U.S. Supreme Court Justice Ruth Bader Ginsburg was honored by the Veteran Feminists of America this summer in "A Salute to Feminist Lawyers 1963-1975," held on June 9 at the Harvard Club in New York City.[At the conclusion of the program, Ginsburg answered questions; following are her comments on reproductive rights.]
To one question about the prospects and future of Roe v. Wade, Justice Ginsburg responded:
"People tend to think that Roe v Wade has to be preserved at all costs. What has to be preserved is the right of a woman to have access to the means to control her own reproductive capacity.
"And it has to be much more than the bare right of a woman of means to obtain an abortion …. Our government has a policy that there is no Medicaid reimbursement for abortion, that there is for childbirth. I think that the concentration really should be at the legislative level, in the states, and in Congress, assuming the composition of Congress will continue to change, as it has recently.
"But I would never put my faith in one single Supreme Court decision.

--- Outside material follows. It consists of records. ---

(** C10. At every step [n >= 1] and for every blade, the quasi-steady
    induced velocity of the outermost element is computed from the lift
    force [l] of that element, [-B * l * cos(phi) / (4*PI*rho*r*F*V_f_W)]
    (and with [sin(phi)] for the other component), where [l] is the lift of
    the stored lift coefficient and is not zeroed; the stored loads of that
    element are zero all the same, and the induced velocity is nonzero
    whenever the radius is positive and [l] and [V_f_W] are nonzero. *)
Theorem tip_induced_velocity_uses_unzeroed_lift (i n : nat) :
  (1 <= n)%nat -> (i < B)%nat -> (0 < length airfoils)%nat ->
  let k := (length airfoils - 1)%nat in
  let L := locals k i n in
  l L = 0.5 * rho * V_rel_abs L ^ 2 * c k * cl_arr k i n /\
  Wz_qs_arr k i n
  = (- INR B * l L * cos (phi L)) / (4 * PI * rho * r k * F L * V_f_W L) /\
  Wy_qs_arr k i n
  = (- INR B * l L * sin (phi L)) / (4 * PI * rho * r k * F L * V_f_W L) /\
  pn_arr k i n = 0 /\
  pt_arr k i n = 0 /\
  (0 < r k -> l L <> 0 -> V_f_W L <> 0 -> Wz_qs_arr k i n <> 0).
Proof.
  intros Hn Hi Hlen k L.
  assert (Hk : (k < length airfoils)%nat) by (subst k; lia).
  split; [apply lift_of_stored_cl; assumption|].
  unfold Wz_qs_arr, Wy_qs_arr, pn_arr, pt_arr.
  rewrite (slice_iteration k i n) by assumption.
  subst L. unfold locals, iteration.
  split; [apply element_Wz_qs|]. split; [apply element_Wy_qs|].
  rewrite element_pn, element_pt. subst k. rewrite Nat.eqb_refl.
  split; [reflexivity|]. split; [reflexivity|].
  apply element_Wz_qs_nonzero.
Qed.

(** ** Further properties of the loop: azimuth, geometry and inflow *)

(** X1. Blade 0 turns at constant speed: its azimuth at step [n] is
    [n * omega * delta_t]; from step 1 on blade 1 and blade 2 are stored
    [omega * delta_t + 0.666 * PI] and [omega * delta_t + 1.333 * PI] ahead
    of that. *)
Theorem azimuth_closed_form (n : nat) :
  theta_blade_arr 0 n = INR n * (omega * delta_t) /\
  ((1 <= n)%nat ->
   theta_blade_arr 1 n = INR n * (omega * delta_t) + omega * delta_t + 0.666 * PI /\
   theta_blade_arr 2 n = INR n * (omega * delta_t) + omega * delta_t + 1.333 * PI).
Proof.
  assert (H0 : forall m, theta_blade_arr 0 m = INR m * (omega * delta_t)).
  { induction m as [|m IH].
    - unfold theta_blade_arr. cbn. lra.
    - destruct (theta_blade_arr_S m) as (Hs & _ & _).
      rewrite Hs, IH, S_INR. lra. }
  split; [apply H0|].
  intros Hn. destruct n as [|m]; [lia|].
  destruct (theta_blade_arr_S m) as (_ & H1 & H2).
  rewrite H1, H2, H0. split; reflexivity.
Qed.

(** With zero yaw, tilt and cone the element at radius [rk] of a blade at
    azimuth [theta] sits at [(H + rk cos theta, rk sin theta, -L_s)]. *)
Lemma blade_position (theta rk : R) :
  vadd (vadd rt1 rs1) (matvec (transpose (a14 theta)) (rk, 0, 0))
  = (H + rk * cos theta, rk * sin theta, - L_s).
Proof.
  unfold rt1, rs1, a21, a14, a12, a34, a23, a3, a2, a1, theta_yaw, theta_tilt,
    theta_cone, deg2rad.
  rewrite Rmult_0_l, cos_0, sin_0.
  cbv [matmul transpose matvec dot vadd].
  f_equal; [f_equal|]; ring.
Qed.

Lemma element_geometry (theta pitch : R) (k : nat) (prev : Slice) :
  let S_n := fst (element (a14 theta) pitch k prev) in
  x1 S_n = H + r k * cos theta /\
  y1 S_n = r k * sin theta /\
  z1 S_n = - L_s /\
  V0x S_n = 0 /\
  V0y S_n = 0 /\
  V0z S_n = V_0 * Rpower (x1 S_n / H) wind_shear.
Proof.
  cbv zeta. unfold element. rewrite blade_position, a14_wind.
  cbn [fst x1 y1 z1 V0x V0y V0z]. repeat split; reflexivity.
Qed.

"The work really has to start at the local level. I remember once, in New York, trying to find how hard it was for a poor woman to get an IUD. And it was terribly hard. That's what we should be concerned about."
To a second questioner who asked whether lawyers should work to recast the legal basis of reproductive freedom from the right to privacy set out in Roe to one based on the thirteenth amendment against slavery or the fourteenth amendment, Justice Ginsburg said:
"I think lawyers have argued that — in the Casey case, for example. It's not privacy, in the sense that ‘This something I want to do and hide from everybody, and, seal myself in a cocoon.' It's autonomy (which) is the idea; it's a woman's right to choose.
"And I have criticized the Court's decision in Roe v. Wade — not, of course, for the result. But that decision is heavily oriented to doctors. It's the doctor's choice as much as the woman's that the government shouldn't regulate what doctors decide is best for the patient.
"But I think the notion of a woman's autonomy to determine her life's course, that has come more and more into the … more recent cases.
"Of course, the most recent case is a flip-flop. The court had (held) that Nebraska's so-called 'partial birth' law … was unconstitutional because it didn't preserve — have a reservation for — a woman's health. Then Congress passed a law to the same effect, and the Court, 5-4, upheld that federal law.
"What was the difference? One person. Justice (Sandra Day) O'Connor was no longer on the Court.
"But I think the notion (is) that it isn't just some private act; it is a woman's right to control … her own life."